Reproduce exactly the opening lines of the listing, stopping after the line that contains "Applied => exists" and including it.

*** Opening Extracted records ***

Section Transaction.
Variables (db : DB) (t : N) (ctx : Context) (options : BulkOptions) (stack : list (string * S)).
Hypothesis Hdb : in_tx db t.
(** What a batch has done, by its result. *)
Definition batch_done (s : Statement) (cur : S) (r : batch_result) (w w' : W) : Prop :=
  idle db w' /\ (next_cell (cells w) <= next_cell (cells w'))%N /\
  match r with
  | Applied => exists cur', apply s cur = inr cur' /\ at_work t cur' stack w w'
  | NotSent _ => at_work t cur stack w w' /\ ~ heeds env
  | Failed _ x =>
      (x = InputRejected \/ x = InputUnknown) /\
      ((exists e, apply s cur = inl e) /\ at_work t cur stack w w' \/ ~ heeds env /\ exists cur', apply s cur = inr cur' /\ at_work t cur' stack w w')
  end.
Lemma runs_certainty e w (Q : outcome InputOutcome -> W -> Prop) :
  (forall x w', x = InputRejected \/ x = InputUnknown -> quiet_to apply begin_fails commit_fails start w w' -> Q (Done x) w') ->
  runs (certainty_of options e) w Q.
Proof.
  intros H. unfold certainty_of. destruct (Classifier options) as [c|]; [|apply runs_ret, H; [by right|apply quiet_to_refl]].
  eapply (runs_request (Certainty c e) _ _ (fun _ => True)); [done|done|]. intros x w' _ Hq. apply runs_ret, H; [|done]. destruct (x =? OutcomeRejected)%N; auto.
Qed.
Lemma runs_exec_batch b cur w : ordinary (pb_statement b) -> idle db w -> session (base w) = Some (t, cur, stack) ->
  runs (exec_batch ctx db options b) w (fun o w' => exists r, o = Done r /\ batch_done (pb_statement b) cur r w w').
Proof.
  intros Hord Hi Hs. unfold exec_batch.
  eapply (runs_request (ContextErr ctx) _ _ (fun e : option error => e <> None -> ~ heeds env)); [done|by intros ? ? E He [H _]; rewrite H in E; congruence|].
  intros [e|] w1 Hc [E1 S1].
  { apply runs_ret. eexists. split; [done|]. split; [by eapply idle_same|]. split; [by apply same_cells_next in S1|].
    split; [by apply at_work_same|by apply Hc]. }
  eapply runs_bind; [eapply runs_DB_Exec; [exact Henv|exact Hord|exact Hdb|by eapply idle_same|by rewrite E1]|cbv beta..].
  2: by intros ? ? (? & ? & ? & _). 2: by intros ? (? & ? & ? & _).
  intros [r err] w2 (? & ? & [= <- <-] & Hr & H2 & Hi2 & L2). apply same_cells_next in S1 as L1.
  assert (at_work t (match apply (pb_statement b) cur with inr cur' => cur' | inl _ => cur end) stack w w2) as H12.
  { unfold ExecAtomic.at_work in *. by rewrite H2, E1. }
  (* the error, if any, and what it means *)
  eapply (runs_bind _ _ _ (fun o w3 => exists execErr, o = Done execErr /\ quiet_to apply begin_fails commit_fails start w2 w3 /\
            match execErr, apply (pb_statement b) cur with None, inl _ => False | Some _, inr _ => ~ heeds env | _, _ => True end)).
  - destruct err as [e|].
    { apply runs_ret. exists (Some e). split; [done|]. split; [apply quiet_to_refl|]. destruct (apply _ _); [done|]. by destruct Hr. }
    destruct (apply (pb_statement b) cur) as [e|cur']; [done|]. destruct Hr as [_ [n ->]].
    eapply (runs_request (RowsAffected n) _ _ (fun a : Z * option error => a.2 <> None -> ~ heeds env)); [done| |].
    { intros t' a E Ha [_ H]. destruct (H t' n) as [z E']. rewrite E' in E. injection E as <-. done. }
    intros [z rowsErr] w3 Ha Hq. apply runs_ret. exists rowsErr. split; [done|]. split; [done|]. destruct rowsErr; [by apply Ha|done].
  - intros execErr w3 (? & [= <-] & [E3 S3] & Hx). apply same_cells_next in S3 as L3. destruct execErr as [e|].
    + eapply runs_bind; [apply (runs_certainty e w3 (fun o w4 => exists x, o = Done x /\ (x = InputRejected \/ x = InputUnknown) /\
                           quiet_to apply begin_fails commit_fails start w3 w4)); eauto|cbv beta..].
      * intros x w4 (? & [= <-] & Hcert & [E4 S4]). apply runs_ret. eexists. split; [done|].
        split; [eapply idle_same; [by eapply idle_same|exact S4]|]. apply same_cells_next in S4 as L4. split; [lia|]. split; [done|].
        assert (at_work t (match apply (pb_statement b) cur with inr cur' => cur' | inl _ => cur end) stack w w4) as H4.
        { unfold ExecAtomic.at_work in *. by rewrite E4, E3, H12. }
        destruct (apply (pb_statement b) cur) as [e'|cur']; [left|right]; eauto.
      * by intros ? ? (? & ? & _).
      * by intros ? (? & ? & _).
    + apply runs_ret. eexists. split; [done|]. split; [by eapply idle_same|]. split; [lia|].
      destruct (apply (pb_statement b) cur) as [e'|cur']; [done|]. exists cur'. split; [done|]. unfold ExecAtomic.at_work in *. by rewrite E3, H12.
  - by intros ? ? (? & ? & _).
  - by intros ? (? & ? & _).
Qed.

*** Closing Extracted records ***

* Completed task
Section Transaction.
Variables (db : DB) (t : N) (ctx : Context) (options : BulkOptions) (stack : list (string * S)).
Hypothesis Hdb : in_tx db t.
(** What a batch has done, by its result. *)
Definition batch_done (s : Statement) (cur : S) (r : batch_result) (w w' : W) : Prop :=
  idle db w' /\ (next_cell (cells w) <= next_cell (cells w'))%N /\
  match r with
  | Applied => exists cur', apply s cur = inr cur' /\ at_work t cur' stack w w'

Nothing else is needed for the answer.